Le pestarole di Costa Frigida.
Siamo al luogo segreto vicino a Roma n. 27. A circa 15 KM dal Grande Raccordo Anulare.
E di nuovo nella mia zona del cuore: il Parco di Veio.
Per inciso nella stesura del post mi ha aiutato Gianfranco Marchetti, valente guida escursionistica di Castelnuovo di Porto.
Innanzitutto qual è il modo migliore di arrivarci?
Per me è stato quello di prendere il treno Roma-Viterbo, che la domenica mattina parte da P.le Flaminio alle 8.30 per Sant’Oreste, e arriva a C.vo di Porto alle 9.15.

Vorrei aprire una parentesi: consiglio a tutti, almeno una volta nella vita, di prendere il treno da Roma piazzale Flaminio a Viterbo per l’intero percorso, partendo da Roma la mattina dei soli giorni festivi ( partenza del treno per Viterbo la mattina dei giorni festivi alle 7 e alle 9.30).
L’ideale è una domenica d’inverno, soleggiata e magari nebbiosa. E le 2 ore e 40 minuti per percorrere i poco più di 100 KM diventano un godimento assoluto: il tempo vola guardando dal finestrino vallette tufacee e colline, boschi e ruscelli, altopiani assolati come nei pressi di Falerii Novi e oscure tagliate nel tufo. E poi la vista dal basso di Vignanello e l’attraversamento di Bagnaia, incantevole con le sue case di tufo scuro; le tante deliziose stazioncine isolate e spesso edificate su crinali aperti e panoramici; e lo skyline del Soratte (che visto da sotto – dal finestrino del treno – è impressionante), dei Cimini e dei Sabini a chiudere a corona questi paesaggi magnifici.

Dicevamo: si arriva alla stazione di C.vo di Porto e, dopo un cappuccino ristoratore al bar della stazione, si cammina giù e su per forre tufacee e colline, lungo i sentieri tracciati da Gianfranco, fino ad avvicinarsi alle pestarole di Costa Frigida.

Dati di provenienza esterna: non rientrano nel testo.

(** [ctx.measureText(text)]: the argument is converted to a string, and the
    call is recorded. *)
Definition ctx_measureText (ctx : context2d) (text : value) : M object :=
  fun log => (measureText ctx (to_string text), log ++ [to_string text]).

(** [codes[lig]], converted as [String.fromCharCode] converts its argument
    (a missing entry is [undefined], which converts to [0]). *)
Fixpoint code_of (codes : list (jstring * N)) (lig : jstring) : N :=
  match codes with
  | [] => 0
  | (k, c) :: codes' => if decide (k = lig) then c else code_of codes' lig
  end.

Fixpoint detectLigatures_in (ctx : context2d) (ligs : list jstring)
    (detected : list jstring) : M (list jstring) :=
  match ligs with
  | [] => mret detected
  | lig :: ligs' =>
      tm ← ctx_measureText ctx (VStr (fromCharCode (code_of ligatureCodes lig)));
      detectLigatures_in ctx ligs'
        (if js_gt (read tm (js "width")) 0 then detected ++ [lig] else detected)
  end.

Definition detectLigatures (ctx : context2d) : M (list jstring) :=
  detectLigatures_in ctx (fst <$> ligatureCodes) [].

(** The loop of [detectGlyphs] from counter [i]; [n] bounds the number of
    iterations still allowed, and [detectGlyphs] allows one more than the
    loop can take. *)
Fixpoint detectGlyphs_from (ctx : context2d) (n : nat) (i : N)
    (detected : list jstring) : M (list jstring) :=
  match n with
  | O => mret detected
  | S n' =>
      if decide (i <= 65535) then
        let string := fromCharCode i in
        tm ← ctx_measureText ctx (VStr string);
        detectGlyphs_from ctx n' (i + 1)
          (if js_gt (read tm (js "width")) 0
           then detected ++ [string] else detected)
      else mret detected
  end.

Definition detectGlyphs (ctx : context2d) : M (list jstring) :=
  detectGlyphs_from ctx (N.to_nat 65537) 0 [].

(** One property of [normalize]'s result. *)
Definition normalized_value (measurements : object) (fontSize : value)
    (prop : jstring) : value :=
  if to_boolean (read measurements prop)
  then js_div (read measurements prop) fontSize
  else read measurements prop.

Definition normalize (measurements : object) (fontSize : value) : object :=
  foldl (fun normalized prop =>
           define normalized prop (normalized_value measurements fontSize prop))
        [] (keys measurements).

Definition measureTop (ctx : context2d) (string fontSize : value) : M value :=
  tm ← ctx_measureText ctx string;
  mret (js_div (read tm (js "actualBoundingBoxAscent")) fontSize).

Definition measureBottom (ctx : context2d) (string fontSize : value) : M value :=
  tm ← ctx_measureText ctx string;
  mret (js_div (read tm (js "actualBoundingBoxDescent")) fontSize).

(** What the surface reports for a text, before any division: the three
    attributes of [TextMetrics] the engine reads. *)
Definition rawAscent (ctx : context2d) (text : value) : value :=
  read (measureText ctx (to_string text)) (js "actualBoundingBoxAscent").

Definition rawDescent (ctx : context2d) (text : value) : value :=
  read (measureText ctx (to_string text)) (js "actualBoundingBoxDescent").

Definition rawWidth (ctx : context2d) (text : value) : value :=
  read (measureText ctx (to_string text)) (js "width").

(** A text the surface renders with a width greater than zero. *)
Definition hasWidth (ctx : context2d) (text : jstring) : bool :=
  js_gt (read (measureText ctx text) (js "width")) 0.

(** The code points [detectGlyphs] visits from [i] on, in order. *)
Definition codesFrom (i : N) : list N :=
  N.of_nat <$> seq (N.to_nat i) (N.to_nat (65536 - i)).

(** *** The constructor *)

(** A default value applies to a property that is [undefined], not to one
    that is [null]. *)
Definition or_default (v d : value) : value :=
  match v with
  | VUndef => d
  | _ => v
  end.

Definition with_defaults (a : settings) : settings :=
  Settings (fontFamily a)
           (or_default (fontWeight a) defaultFontWeight)
           (or_default (fontStyle a) defaultFontStyle)
           (or_default (options a) (VObj [])).

(** The object literal [mergedOptions]: its [chars] property first, then the
    spread of [defaultOptions], then the spread of [options]. *)
Definition mergedOptions (options : value) : result object :=
  defaultChars ← get_prop defaultOptions (js "chars");
  optionChars ← get_prop options (js "chars");
  let chars := VObj (spread (spread [] defaultChars) optionChars) in
  mret (spread (spread (define [] (js "chars") chars) defaultOptions) options).

(** The object literal [metrics], evaluated on the fresh context: six anchor
    measurements, then the ligatures. *)
Definition probe (ctx : context2d) (fontSize : value)
    (cCapHeight cBaseline cXHeight cDescent cAscent cTittle : value)
  : M (probes -> metrics) :=
  capHeight ← measureTop ctx cCapHeight fontSize;
  baseline ← measureBottom ctx cBaseline fontSize;
  xHeight ← measureTop ctx cXHeight fontSize;
  descent ← measureBottom ctx cDescent fontSize;
  ascent ← measureTop ctx cAscent fontSize;
  tittle ← measureTop ctx cTittle fontSize;
  ligatures ← detectLigatures ctx;
  mret (fun log => Metrics capHeight baseline xHeight descent ascent tittle
                           ligatures ctx log fontSize ∅).

(** What follows the two awaits, up to the Metrics object. The six reads of
    [chars] are on one value: they throw together (before any measurement)
    or not at all. *)
Definition construct (a : settings) : result metrics :=
  merged ← mergedOptions (options a);
  let fontSize := read merged (js "fontSize") in
  let chars := read merged (js "chars") in
  let baseline := read merged (js "baseline") in
  let ctx := setFont (fontFamily a) (fontWeight a) (fontStyle a) fontSize baseline in
  cCapHeight ← get_prop chars (js "capHeight");
  cBaseline ← get_prop chars (js "baseline");
  cXHeight ← get_prop chars (js "xHeight");
  cDescent ← get_prop chars (js "descent");
  cAscent ← get_prop chars (js "ascent");
  cTittle ← get_prop chars (js "tittle");
  let r := probe ctx fontSize cCapHeight cBaseline cXHeight cDescent cAscent
                 cTittle [] in
  mret (r.1 r.2).

(** The anchor character [construct] reads for a metric: [chars[name]] of
    the merged options. *)
Definition anchorChar (a : settings) (name : jstring) : result value :=
  merged ← mergedOptions (options a);
  get_prop (read merged (js "chars")) name.

Definition spawn (p : page) (t : task) : page :=
  Page (instances p) (insertedBlankFonts p) (document_head p) (constructed p)
       (tasks p ++ [t]).

Definition set_task (p : page) (t : nat) (x : task) : page :=
  Page (instances p) (insertedBlankFonts p) (document_head p) (constructed p)
       (<[t := x]> (tasks p)).

(** [instances[id] = metrics] for a new object, which takes the next
    address. *)
Definition cache (p : page) (id : jstring) (m : metrics) : page :=
  Page (<[id := length (constructed p)]> (instances p))
       (insertedBlankFonts p) (document_head p)
       (constructed p ++ [(id, m)]) (tasks p).

(** The call itself: everything up to the first [await]. *)
Definition call (a0 : settings) (p : page) : page :=
  let a := with_defaults a0 in
  let id := getId a in
  match instances p !! id with
  | Some address => spawn p (Fulfilled address)
  | None =>
      match insertblankFont (fontWeight a) (fontStyle a) p with
      | Ok p' => spawn p' (AwaitFont a id)
      | Throw e => spawn p (Rejected e)
      end
  end.

(** The observer a task waits on reports the font loaded: the task goes on
    to its next [await], or from the second one to its end. *)
Definition fontLoaded (t : nat) (p : page) : page :=
  match tasks p !! t with
  | Some (AwaitFont a id) => set_task p t (AwaitBlankFont a id)
  | Some (AwaitBlankFont a id) =>
      match construct a with
      | Ok m => set_task (cache p id m) t (Fulfilled (length (constructed p)))
      | Throw e => set_task p t (Rejected e)
      end
  | _ => p
  end.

Dico avvicinarsi, perché le pestarole stanno all’interno di un terreno privato e recintato, senza sentieri che le raggiungano.
E trovarle non è semplice.
Le pestarole sono, come potete vedere dalle foto, fori rettangolari scavati – in epoca medievale – in un grosso blocco di roccia vicino all’impluvio detto di “Costa Frigida”.
In questi veniva pestata l’uva e il succo passava dai fori più in alto a quelli più in basso.
Infatti nel medioevo questa zona era ricoperta di vigne fino all’insediamento di Belmonte.
Ed è difficile immaginare questa distesa di vigne, là dove ora ci sono solamente altopiani senza alberi e parzialmente utilizzati per il pascolo, fino alla dorsale che va da Riano a Morlupo.
Parliamo ad ogni modo di un paesaggio agrario, che già dal tempo dei Romani era non solo utilità ma anche bellezza. Anche per il modo con cui producevano in modo sostenibile, salvaguardando le risorse: suolo, acqua, vegetazione e di conseguenza la diversità biologica. E l’ intervento di generazioni di uomini hanno valorizzato e accresciuto questa diversità, che è alla base della cultura agroalimentare che stiamo perdendo!

Dopo avere visitato le pestarole di Costa Frigida, e anche il suggestivo impluvio poco distante, si sale un ennesimo crinale dal quale si ha la visione di una vallata quasi alpina, si scende ripidamente in un ennesimo incantevole fosso, si risale nuovamente a scavalcare un’ennesima recinzione fino a una strada bianca.
E si arriva in pochi minuti alla periferia di Sacrofano, in vista del suo affascinante centro storico.